P.S.– Saí para jantar com os amigos, claro. Pensei que merecia depois de meu terceiro concerto para piano e orquestra de Rach de 2012.

10 comments / Add your comment below

  1. Milton,
    o Strava e Shosta interessavam sim.
    Eu não entendo, mas parece que a música do Rach possui uma técnica pianística difícil, assim os pianistas adoram toca-las para provar quão bons são.
    E dá-lhe Rachmaninoff mundo afora.
    isto me lembra o jimmy hendrix tocando guitarra com a boca. Era bom, muito bom, mas a música era uma droga

    1. “Com ele e Chopin, começou a música. Intervalo.”

      Com este frase, quis dizer que a partir dali, tivemos música. Com Chops. Shosta e Strava.

      Abraço.

  2. Milton, sentei a dois bancos de ti. Você está mais bigodudo que na fotografia do curriculum vitae.

    Eu também não entendi todo aquele pessoal aplaudindo de pé depois do Rach. O concerto entrou por um ouvido e saiu pelo outro. Achei divertido quando começou o terceiro movimento, mas logo a música começou a ir para o vazio.

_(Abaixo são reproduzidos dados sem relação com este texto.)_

Lemma fair_event_spec e sys sys' granted :
  system_ok sys → fair_event e sys = Some (sys', granted) →
  system_ok sys'
  ∧ ∀ j, is_waiting (fair_state sys) j = true → j ∉ permits sys → granted ≠ Some j → gives_up e j = false →
    (j ∉ permits sys') ∧ moves (fair_state sys) (fair_state sys') granted j.
Proof.
  intros [Hok Hlen] He.
  assert (∀ j, is_waiting (fair_state sys) j = true → moves (fair_state sys) (fair_state sys) None j) as Hstay
    by (intros j Hj; by apply moves_same).
  destruct e as [id|id|id|id|id charged|id|id]; cbn [fair_event gives_up] in He |- *.
  - destruct (register_job id (fair_state sys)) as [s'|] eqn:Hr; injection He as <- <-; [|split; [by split|naive_solver]].
    destruct (register_spec id _ _ Hok Hr) as (Hok' & Ha & Hm). split; [split; [done|by cbn; rewrite Ha]|naive_solver].
  - destruct (enter id (fair_state sys)) as [s'|] eqn:Hr; injection He as <- <-; [|split; [by split|naive_solver]].
    destruct (enter_spec id _ _ Hok Hr) as (Hok' & Ha & Hm). split; [split; [done|by cbn; rewrite Ha]|naive_solver].
  - destruct (is_waiting (fair_state sys) id) eqn:Hw; [|done].
    destruct (try_spec id _ Hok Hw) as (s' & g & Ht & Hok' & Ha & Hidle & Hm & _). rewrite Ht in He. cbn in He.
    destruct g; injection He as <- <-; (split; [split; [done|cbn [permits fair_state]; rewrite Ha]|]).
    + destruct (fair_active (fair_state sys)); [by specialize (Hidle eq_refl)|]. cbn. lia.
    + intros j Hj Hp Hg _. assert (j ≠ id) by congruence. split; [cbn; set_solver|by apply Hm].
    + by rewrite orb_false_r.
    + intros j Hj Hp _ _. split; [done|by apply Hm].
  - destruct (is_waiting (fair_state sys) id) eqn:Hw; [|done]. injection He as <- <-.
    destruct (forget_spec id (fair_state sys) (cancel_waiter id (fair_state sys)) Hok) as [Hok' Hm]; try done.
    + cbn. unfold forget. by case_bool_decide.
    + intros x job Hx. unfold cancel_waiter in Hx. cbn [jobs] in Hx. assert (jobs (forget id (fair_state sys)) = jobs (fair_state sys)) as Hj
        by (unfold forget; by case_bool_decide). rewrite Hj in Hx.
      apply lookup_alter_Some in Hx as [(-> & job' & Hx & ->)|[_ Hx]]; cbn; by eapply (fair_registered (fair_state sys)).
    + intros x Hx. unfold cancel_waiter. cbn [jobs]. rewrite lookup_alter_ne by done. unfold forget. by case_bool_decide.
    + unfold is_waiting, cancel_waiter. cbn [jobs]. rewrite lookup_alter_eq. by destruct (jobs _ !! id).
    + split; [split; [done|]|].
      * cbn. rewrite Hlen. unfold forget. by case_bool_decide.
      * intros j Hj Hp _ Hg%bool_decide_eq_false. split; [done|]. apply Hm; congruence.
  - case_bool_decide as Hid; [|done]. injection He as <- <-.
    destruct (end_turn_spec id (Z.max charged 1) sys (conj Hok Hlen) Hid) as [Hok' Hm].
    split; [done|]. intros j Hj Hp _ _. split; [by intros ?%elem_of_drop_permit|by apply Hm].
  - case_bool_decide as Hid; [|done]. injection He as <- <-.
    destruct (end_turn_spec id 0 sys (conj Hok Hlen) Hid) as [Hok' Hm].
    split; [done|]. intros j Hj Hp _ _. split; [by intros ?%elem_of_drop_permit|by apply Hm].
  - destruct (is_some_and _ registered) eqn:Hreg; [|done]. injection He as <- <-.
    assert (jobs (forget id (fair_state sys)) = jobs (fair_state sys)) as Hfj by (unfold forget; by case_bool_decide).
    destruct (forget_spec id (fair_state sys) (drop_registration id (fair_state sys)) Hok) as [Hok' Hm]; try done.
    + cbn. unfold forget. by case_bool_decide.
    + intros x job Hx. unfold drop_registration in Hx. cbn [jobs] in Hx. rewrite Hfj in Hx. apply lookup_delete_Some in Hx as [_ Hx].
      by eapply (fair_registered (fair_state sys)).
    + intros x Hx. unfold drop_registration. cbn [jobs]. by rewrite Hfj, lookup_delete_ne.
    + unfold is_waiting, drop_registration. cbn [jobs]. by rewrite lookup_delete_eq.
    + split; [split; [done|]|].
      * cbn. rewrite Hlen. unfold forget. by case_bool_decide.
      * intros j Hj Hp _ Hg%bool_decide_eq_false. split; [done|]. apply Hm; congruence.
Qed.

Lemma fair_run_ok events sys sys' grants :
  system_ok sys → fair_run events sys = Some (sys', grants) → system_ok sys'.
Proof.
  revert sys grants. induction events as [|e events IH]; intros sys grants Hok; [by intros [= <- <-]|]. cbn [fair_run].
  destruct (fair_event e sys) as [[t g]|] eqn:He; [|done]. cbn.
  destruct (fair_run events t) as [[t' gs]|] eqn:Hrun; [|done]. cbn. intros [= <- <-].
  eapply IH; [|exact Hrun]. by eapply fair_event_spec.
Qed.

Lemma fair_start_ok : system_ok fair_start.
Proof.
  split; [|done]. split; cbn; [constructor| |done| |done|done].
  - by intros id ?%elem_of_nil.
  - intros id Hid. unfold is_waiting in Hid. cbn in Hid. by rewrite lookup_empty in Hid.
Qed.

(** C13: one turn at a time, and always a next one. Whatever jobs come and go,
    wait, give up, finish or are dropped in the middle of a turn, at most one
    permit is held; a waiting job's attempt always ends, since the search for
    the next job does, however much the jobs owe; and while no permit is held
    it gets the turn, or leaves one selected whose own attempt then gets it:
    the scheduler never stalls with a job waiting. *)
Theorem turns_go_on events sys grants
    (Hrun : fair_run events fair_start = Some (sys, grants)) :
  (length (permits sys) ≤ 1)%nat
  ∧ ∀ id, is_waiting (fair_state sys) id = true →
    ∃ sys1 g, fair_event (Try id) sys = Some (sys1, g)
    ∧ (permits sys = [] → g = Some id ∨ ∃ next sys2, fair_event (Try next) sys1 = Some (sys2, Some next)).
Proof.
  pose proof (fair_run_ok _ _ _ _ fair_start_ok Hrun) as [Hok Hlen].
  split; [destruct (fair_active _); lia|]. intros id Hid. cbn [fair_event]. rewrite Hid.
  destruct (try_spec id _ Hok Hid) as (s' & g & -> & Hok' & Ha & _ & _ & Hnext). cbn.
  destruct g; eexists _, _; (split; [done|]); [by left|]. intros Hp. rewrite Hp in Hlen.
  destruct (fair_active (fair_state sys)) eqn:Hact; [done|]. right.
  destruct (Hnext eq_refl) as [|[next Hsel]]; [done|]. exists next.
  destruct (fair_selected s' Hok' next Hsel) as [Hw _]. cbn [fair_state]. rewrite Hw.
  unfold try_acquire, offer. rewrite Ha, Hsel. cbn. rewrite Ha. cbn. rewrite Hsel, bool_decide_true by done. by eexists.
Qed.
(* ===== verification/LiveHead.v ===== *)
(** * The head of the live lane

    Models [crates/source-p2p/src/live_head.rs] and [header_rules.rs]: the
    gate in front of unattested blocks, the votes of peers on a header, the
    tail of blocks delivered unattested, and the rules a header and a branch
    must pass. alloy's header and its hash are the class [AlloyHeader];
    reth's consensus rules are the record [Consensus]. *)
From Stdlib Require Import ZArith Lia Strings.Byte.
From stdpp Require Import gmap strings list list_numbers fin_maps sorting pretty.
From S2P Require Import Prelude Bytes Chain Material Provenance Frame SourceContract Cadence.

(** [alloy_consensus::Header], its fields the source reads, [hash_slow] and
    its RLP coding. *)
Class AlloyHeader := {
  Header : Type;
  header_number : Header → Z;
  header_parent_hash : Header → BlockHash;
  header_timestamp : Header → Z;
  header_slot_number : Header → option Z;
  header_parent_beacon_block_root : Header → option (array 32);
  alloy_transactions_root : Header → BlockHash;
  alloy_receipts_root : Header → BlockHash;
  alloy_withdrawals_root : Header → option BlockHash;
  alloy_gas_limit : Header → Z;
  alloy_gas_used : Header → Z;
  alloy_base_fee_per_gas : Header → option Z;
  alloy_blob_gas_used : Header → option Z;
  alloy_excess_blob_gas : Header → option Z;
  hash_slow : Header → BlockHash;
  rlp_encode : Header → list byte;
  rlp_decode : list byte → option Header;
}.

(** A block number is a [u64], and no chain is [2^63] blocks long. *)
Class AlloyHeaderLaws `{!AlloyHeader} : Prop :=
  header_number_range header : 0 ≤ header_number header < i64_max.

(** [alloy_primitives::B512], a peer id. *)
Definition B512 := array 64.
#[export] Instance B512_eq_dec : EqDecision B512 := array_eq_dec 64.
#[export] Instance B512_countable : Countable B512 := array_countable 64.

    Eu tinha certeza de que você reclamaria do Chopin também, mas pelo visto ele foi um alívio depois do Rach.

    O ponto alto foi o Pássaro de Fogo. Eu cresci vendo a animação do filme Fantasia 2000, mas escutar ao vivo é outra coisa, dá para perceber muito mais nuances. Foi muito bom mesmo.

  3. Naquela coleção de capa branca da Perspectiva, havia um volume chamado “O Kitsch – A Arte da felicidade”, de A. Moles. Li o livro faz uns 20-30 anos e ele se fixa mais na literatura e nas artes plásticas, mas sei que a música de Rach cabe direitinho nas definições que ele traça. Mistura de gêneros causada por um passadismo obsessivo, exageros, clareza gritante das representações, ornamentações vistas como cerne, uma lanterna de navio para iluminar a sala. Rachmaninov, mau gosto. “Chamei de mau gosto o que ouvi, de mau gosto, mau gosto”.